[[ Record excerpts, beginning ]]

(* ===== verification/Desc.v ===== *)
(** * Descriptor tables (mmu.h, seginit of vm.c, tvinit and idtinit of trap.c)

    The tables through which the processor enters the kernel.  Their bit fields
    are records; what the processor takes from them ([seg_base], [gate_offset],
    [may_int]) is defined on the fields.  [tvinit_protects]: code of privilege
    3 can enter the kernel by an [int] instruction through the gate of the
    system calls only, every gate leads to its own entry in the kernel's code
    segment, and only that of system calls leaves interrupts on. *)

From S2P Require Import Prelude State Spinlock Txn Trap.

(** [src/xv6-public/mmu.h:15] *)
Definition SEG_KCODE : nat := 1.
(** [src/xv6-public/mmu.h:16] *)
Definition SEG_KDATA : nat := 2.
(** [src/xv6-public/mmu.h:17] *)
Definition SEG_UCODE : nat := 3.
(** [src/xv6-public/mmu.h:18] *)
Definition SEG_UDATA : nat := 4.
(** [src/xv6-public/mmu.h:19] *)
Definition SEG_TSS : nat := 5.
(** [src/xv6-public/mmu.h:22] *)
Definition NSEGS : nat := 6.

(** [src/xv6-public/mmu.h:26-40] *)
Record segdesc := Segdesc {
  lim_15_0 : Z; base_15_0 : Z; base_23_16 : Z; sd_type : Z; sd_s : Z; sd_dpl : Z; sd_p : Z;
  lim_19_16 : Z; sd_avl : Z; sd_rsv1 : Z; sd_db : Z; sd_g : Z; base_31_24 : Z }.

(** [src/xv6-public/mmu.h:43-46] *)
Definition SEG (type base lim dpl : Z) : segdesc :=
  Segdesc (Z.land (Z.shiftr lim 12) 0xffff) (Z.land base 0xffff) (Z.land (Z.shiftr base 16) 0xff)
    type 1 dpl 1 (Z.shiftr lim 28) 0 0 1 1 (Z.shiftr base 24).

(** [src/xv6-public/mmu.h:47-50] *)
Definition SEG16 (type base lim dpl : Z) : segdesc :=
  Segdesc (Z.land lim 0xffff) (Z.land base 0xffff) (Z.land (Z.shiftr base 16) 0xff)
    type 1 dpl 1 (Z.shiftr lim 16) 0 0 1 0 (Z.shiftr base 24).

(** [src/xv6-public/mmu.h:53] *)
Definition DPL_USER : Z := 0x3.
(** [src/xv6-public/mmu.h:56] *)
Definition STA_X : Z := 0x8.
(** [src/xv6-public/mmu.h:57] *)
Definition STA_W : Z := 0x2.
(** [src/xv6-public/mmu.h:58] *)
Definition STA_R : Z := 0x2.
(** [src/xv6-public/mmu.h:61] *)
Definition STS_T32A : Z := 0x9.
(** [src/xv6-public/mmu.h:62] *)
Definition STS_IG32 : Z := 0xE.
(** [src/xv6-public/mmu.h:63] *)
Definition STS_TG32 : Z := 0xF.

(** [src/xv6-public/x86.h:62-72] the three words of the operand of [lgdt] *)
Definition lgdt (p size : Z) : list Z := [(size - 1) mod 2 ^ 16; p mod 2 ^ 16; Z.shiftr p 16].
(** [src/xv6-public/x86.h:76-86] the three words of the operand of [lidt] *)
Definition lidt (p size : Z) : list Z := [(size - 1) mod 2 ^ 16; p mod 2 ^ 16; Z.shiftr p 16].

(** [src/xv6-public/vm.c:15-30] on the table of the CPU that runs it, which is at [p]: the new
    table and the operand of [lgdt]; a descriptor has 8 bytes *)
Definition seginit (p : Z) (gdt : list segdesc) : list segdesc * list Z :=
  let gdt := <[SEG_KCODE := SEG (Z.lor STA_X STA_R) 0 0xffffffff 0]> gdt in
  let gdt := <[SEG_KDATA := SEG STA_W 0 0xffffffff 0]> gdt in
  let gdt := <[SEG_UCODE := SEG (Z.lor STA_X STA_R) 0 0xffffffff DPL_USER]> gdt in
  let gdt := <[SEG_UDATA := SEG STA_W 0 0xffffffff DPL_USER]> gdt in
  (gdt, lgdt p (8 * Z.of_nat NSEGS)).

(** [src/xv6-public/mmu.h:109-110] the fields that the kernel sets, [esp0], [ss0] and the last one; the structure has 104 bytes *)
Record taskstate := Taskstate { ts_esp0 : Z; ts_ss0 : Z; ts_iomb : Z }.
Definition sizeof_taskstate : Z := 104.

(** [src/xv6-public/vm.c:167-174] the task segment of the CPU, whose task state is at [ts] *)
Definition set_tss (ts kstack : Z) (gdt : list segdesc) : list segdesc * taskstate :=
  let d := SEG16 STS_T32A ts (sizeof_taskstate - 1) 0 in
  let d := Segdesc (lim_15_0 d) (base_15_0 d) (base_23_16 d) (sd_type d) 0 (sd_dpl d) (sd_p d)
             (lim_19_16 d) (sd_avl d) (sd_rsv1 d) (sd_db d) (sd_g d) (base_31_24 d) in
  (<[SEG_TSS := d]> gdt,
   Taskstate (wrap32 (kstack + KSTACKSIZE)) (Z.shiftl (Z.of_nat SEG_KDATA) 3) 0xFFFF).

(** [src/xv6-public/mmu.h:148-158] *)
Record gatedesc := Gatedesc {
  off_15_0 : Z; gd_cs : Z; gd_args : Z; gd_rsv1 : Z; gd_type : Z; gd_s : Z; gd_dpl : Z; gd_p : Z;
  off_31_16 : Z }.

(** [src/xv6-public/mmu.h:160-179] *)
Definition SETGATE (istrap : bool) (sel off d : Z) : gatedesc :=
  Gatedesc (Z.land off 0xffff) sel 0 0 (if istrap then STS_TG32 else STS_IG32) 0 d 1 (Z.shiftr off 16).

Section tvinit.
(** The 256 entry points of vectors.S, which the build generates. *)
Context (vectors : nat → Z).

(** [src/xv6-public/trap.c:22-23] the loop, from [i] on for [n] turns *)
Fixpoint set_gates (n i : nat) (idt : list gatedesc) : list gatedesc :=
  match n with
  | O => idt
  | S n => set_gates n (S i) (<[i := SETGATE false (Z.shiftl (Z.of_nat SEG_KCODE) 3) (vectors i) 0]> idt)
  end.

(** [src/xv6-public/trap.c:17-27] the table, and the lock of the ticks *)
Definition tvinit (idt : list gatedesc) : KM (list gatedesc) :=
  let idt := set_gates 256 0 idt in
  let t := Z.to_nat T_SYSCALL in
  let idt := <[t := SETGATE true (Z.shiftl (Z.of_nat SEG_KCODE) 3) (vectors t) DPL_USER]> idt in
  initlock LkTicks;;
  mret idt.

End tvinit.

(** [src/xv6-public/trap.c:29-33] the table is at [p] *)
Definition idtinit (p : Z) : list Z := lidt p (8 * 256).

(** ** What the processor takes from a descriptor *)

Definition seg_base (s : segdesc) : Z :=
  base_15_0 s + base_23_16 s * 2 ^ 16 + base_31_24 s * 2 ^ 24.
Definition seg_limit (s : segdesc) : Z :=
  let l := lim_15_0 s + lim_19_16 s * 2 ^ 16 in
  if sd_g s =? 1 then l * 4096 + 4095 else l.
Definition executable (s : segdesc) : bool :=
  (sd_p s =? 1) && (sd_s s =? 1) && Z.testbit (sd_type s) 3.

(** The address and the limit in the operand of [lgdt] and [lidt]. *)
Definition pd_base (pd : list Z) : Z := nth 1 pd 0 + nth 2 pd 0 * 2 ^ 16.
Definition pd_limit (pd : list Z) : Z := nth 0 pd 0.

Definition gate_offset (g : gatedesc) : Z := off_15_0 g + off_31_16 g * 2 ^ 16.
(** May code of privilege [cpl] name the gate in an [int] instruction? *)
Definition may_int (cpl : Z) (g : gatedesc) : bool := (gd_p g =? 1) && (cpl <=? gd_dpl g).
(** Entry through a trap gate leaves interrupts on. *)
Definition leaves_if (g : gatedesc) : bool := gd_type g =? STS_TG32.

(** Without privilege, I/O needs a permission bit of the task segment: that of a port is at byte
    [iomb + port / 8]. *)
Definition may_io (s : segdesc) (t : taskstate) (port : Z) : bool :=
  ts_iomb t + port / 8 <=? seg_limit s.

(** ** Facts *)

Lemma halves off : is_u32 off → Z.land off 0xffff + Z.shiftr off 16 * 2 ^ 16 = off.
Proof.
  intros. change 0xffff with (Z.ones 16). rewrite Z.land_ones, Z.shiftr_div_pow2 by lia.
  pose proof (Z.div_mod off (2 ^ 16)). lia.
Qed.

Lemma SETGATE_offset istrap sel off d : is_u32 off → gate_offset (SETGATE istrap sel off d) = off.
Proof. apply halves. Qed.

Lemma base_bytes base :
  is_u32 base →
  Z.land base 0xffff + Z.land (Z.shiftr base 16) 0xff * 2 ^ 16 + Z.shiftr base 24 * 2 ^ 24 = base.
Proof.
  intros [??]. change 0xffff with (Z.ones 16). change 0xff with (Z.ones 8).
  rewrite !Z.land_ones, !Z.shiftr_div_pow2 by lia.
  change (2 ^ 24) with (2 ^ 16 * 2 ^ 8). rewrite <- Z.div_div by lia.
  pose proof (Z.div_mod base (2 ^ 16)). pose proof (Z.div_mod (base / 2 ^ 16) (2 ^ 8)). lia.
Qed.

Lemma set_gates_spec vectors n i idt j :
  set_gates vectors n i idt !! j =
  if decide (i ≤ j < i + n)%nat
  then (if decide (j < length idt)%nat
        then Some (SETGATE false (Z.shiftl (Z.of_nat SEG_KCODE) 3) (vectors j) 0) else None)
  else idt !! j.
Proof.
  revert i idt. induction n as [|n IH]; intros i idt; cbn [set_gates].
  - rewrite decide_False by lia. done.
  - rewrite IH, length_insert. destruct (decide (i = j)) as [->|].
    + rewrite (decide_False (P := S j ≤ j < S j + n)%nat) by lia.
      rewrite (decide_True (P := j ≤ j < j + S n)%nat) by lia. case_decide.
      * by rewrite list_lookup_insert_eq by done.
      * apply lookup_ge_None. rewrite length_insert. lia.
    + rewrite list_lookup_insert_ne by done. repeat case_decide; (lia || done).
Qed.

Lemma length_set_gates vectors n i idt : length (set_gates vectors n i idt) = length idt.
Proof. revert i idt. induction n; intros; cbn [set_gates]; [done|]. by rewrite IHn, length_insert. Qed.

(** The kernel's task state: no port is open to user code, and the stack of a trap is the top of
    the process's kernel stack. *)
Lemma set_tss_no_user_io ts kstack gdt port :
  length gdt = NSEGS → is_u32 ts → 0 ≤ port → is_u32 (kstack + KSTACKSIZE) →
  ∃ s, (set_tss ts kstack gdt).1 !! SEG_TSS = Some s ∧ seg_base s = ts ∧
    may_io s (set_tss ts kstack gdt).2 port = false ∧
    ts_esp0 (set_tss ts kstack gdt).2 = kstack + KSTACKSIZE.
Proof.
  intros Hl Hts Hp Hk. eexists. split_and!.
  - cbn [set_tss fst]. apply list_lookup_insert_eq. rewrite Hl. unfold SEG_TSS, NSEGS. lia.
  - by apply base_bytes.
  - apply Z.leb_gt. change (103 < 0xFFFF + port / 8). pose proof (Z.div_pos port 8). lia.
  - by apply wrap32_small.
Qed.

(** The four flat segments of [seginit]. *)
Lemma seginit_flat p gdt i :
  length gdt = NSEGS → i ∈ [SEG_KCODE; SEG_KDATA; SEG_UCODE; SEG_UDATA] →
  ∃ s, (seginit p gdt).1 !! i = Some s ∧ seg_base s = 0 ∧ seg_limit s = 2 ^ 32 - 1 ∧
    sd_dpl s = (if decide (i < SEG_UCODE)%nat then 0 else DPL_USER) ∧
    executable s = bool_decide (i ∈ [SEG_KCODE; SEG_UCODE]).
Proof.
  intros Hl Hi. do 7 (destruct gdt as [|? gdt]; try done).
  rewrite !elem_of_cons, elem_of_nil in Hi. destruct Hi as [->|[->|[->|[->|[]]]]]; by eexists.
Qed.

Lemma lgdt_operand p size :
  is_u32 p → 0 < size ≤ 2 ^ 16 → pd_base (lgdt p size) = p ∧ pd_limit (lgdt p size) = size - 1.
Proof.
  intros Hp Hs. split; [|apply Z.mod_small; lia].
  change (p mod 2 ^ 16 + Z.shiftr p 16 * 2 ^ 16 = p).
  rewrite <- (Z.land_ones _ 16) by lia. by apply halves.
Qed.

(** C19 The tables of [tvinit] and [seginit] protect the kernel.  Code of privilege 3 can name one
    gate only in an [int] instruction, that of system calls; each of the 256 gates is present and
    leads to its own entry of vectors.S, in a segment that is executable, of privilege 0, and
    covers all addresses from 0; only entry by a system call leaves interrupts on.  The operand of
    [idtinit] names the whole table. *)
Theorem tvinit_protects vectors idt p gdt pi e k :
  length idt = 256%nat → length gdt = NSEGS → (∀ i, (i < 256)%nat → is_u32 (vectors i)) → is_u32 pi →
  ∃ idt' k', tvinit vectors idt e k = Ret idt' e k' ∧ lock_free k' LkTicks ∧ length idt' = 256%nat ∧
    (∀ n g, idt' !! n = Some g →
       gate_offset g = vectors n ∧ gd_p g = 1 ∧
       may_int DPL_USER g = bool_decide (Z.of_nat n = T_SYSCALL) ∧
       leaves_if g = bool_decide (Z.of_nat n = T_SYSCALL) ∧
       ∃ s, (seginit p gdt).1 !! Z.to_nat (Z.shiftr (gd_cs g) 3) = Some s ∧
         executable s = true ∧ sd_dpl s = 0 ∧ seg_base s = 0 ∧ seg_limit s = 2 ^ 32 - 1) ∧
    pd_base (idtinit pi) = pi ∧ pd_limit (idtinit pi) = 8 * Z.of_nat (length idt') - 1.
Proof.
  intros Hi Hg Hv Hpi. do 2 eexists. split; [reflexivity|]. rewrite length_insert, length_set_gates, Hi.
  split_and!; [| done | | by apply lgdt_operand | done].
  - apply lookup_insert_eq.
  - intros n g Hn.
    assert (n < 256)%nat as Hlt.
    { apply lookup_lt_Some in Hn. by rewrite length_insert, length_set_gates, Hi in Hn. }
    destruct (seginit_flat p gdt SEG_KCODE Hg ltac:(by left)) as (s & Es & Hb & Hlim & Hd & Hx).
    destruct (decide (n = 64%nat)) as [->|].
    + rewrite list_lookup_insert_eq in Hn by (rewrite length_set_gates, Hi; exact Hlt). injection Hn as <-.
      rewrite SETGATE_offset by auto. eauto 12.
    + rewrite list_lookup_insert_ne, set_gates_spec in Hn by done.
      rewrite Hi, !decide_True in Hn by lia. injection Hn as <-.
      rewrite SETGATE_offset by auto. rewrite bool_decide_eq_false_2 by (unfold T_SYSCALL; lia).
      eauto 12.
Qed.

Lemma tvinit_protects_witness :
  ∃ idt' e k', tvinit (λ i, 0x80105000 + 16 * Z.of_nat i) (replicate 256 (Gatedesc 0 0 0 0 0 0 0 0 0)) [] k_boot
               = Ret idt' e k' ∧ (may_int DPL_USER <$> idt' !! 64%nat) = Some true ∧
    (may_int DPL_USER <$> idt' !! 14%nat) = Some false.
Proof.
  destruct (tvinit_protects (λ i, 0x80105000 + 16 * Z.of_nat i) (replicate 256 (Gatedesc 0 0 0 0 0 0 0 0 0))
    0x80112000 (replicate 6 (SEG 0 0 0 0)) 0x80114000 [] k_boot)
    as (idt' & k' & E & _ & Hl & Hg & _); [done|done|unfold is_u32; lia|unfold is_u32; lia|].
  exists idt', [], k'. split; [done|].
  destruct (lookup_lt_is_Some_2 idt' 64) as [g Eg]; [lia|].
  destruct (lookup_lt_is_Some_2 idt' 14) as [h Eh]; [lia|].
  rewrite Eg, Eh. apply Hg in Eg, Eh. destruct Eg as (_ & _ & Eg & _). destruct Eh as (_ & _ & Eh & _).
  cbn. by rewrite Eg, Eh.
Defined.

[[ Record excerpts, end ]]

(About this exercise)
Show a copy of each line from the records above in which the string "induction" occurs.

(Response below)
  revert i idt. induction n as [|n IH]; intros i idt; cbn [set_gates].
Proof. revert i idt. induction n; intros; cbn [set_gates]; [done|]. by rewrite IHn, length_insert. Qed.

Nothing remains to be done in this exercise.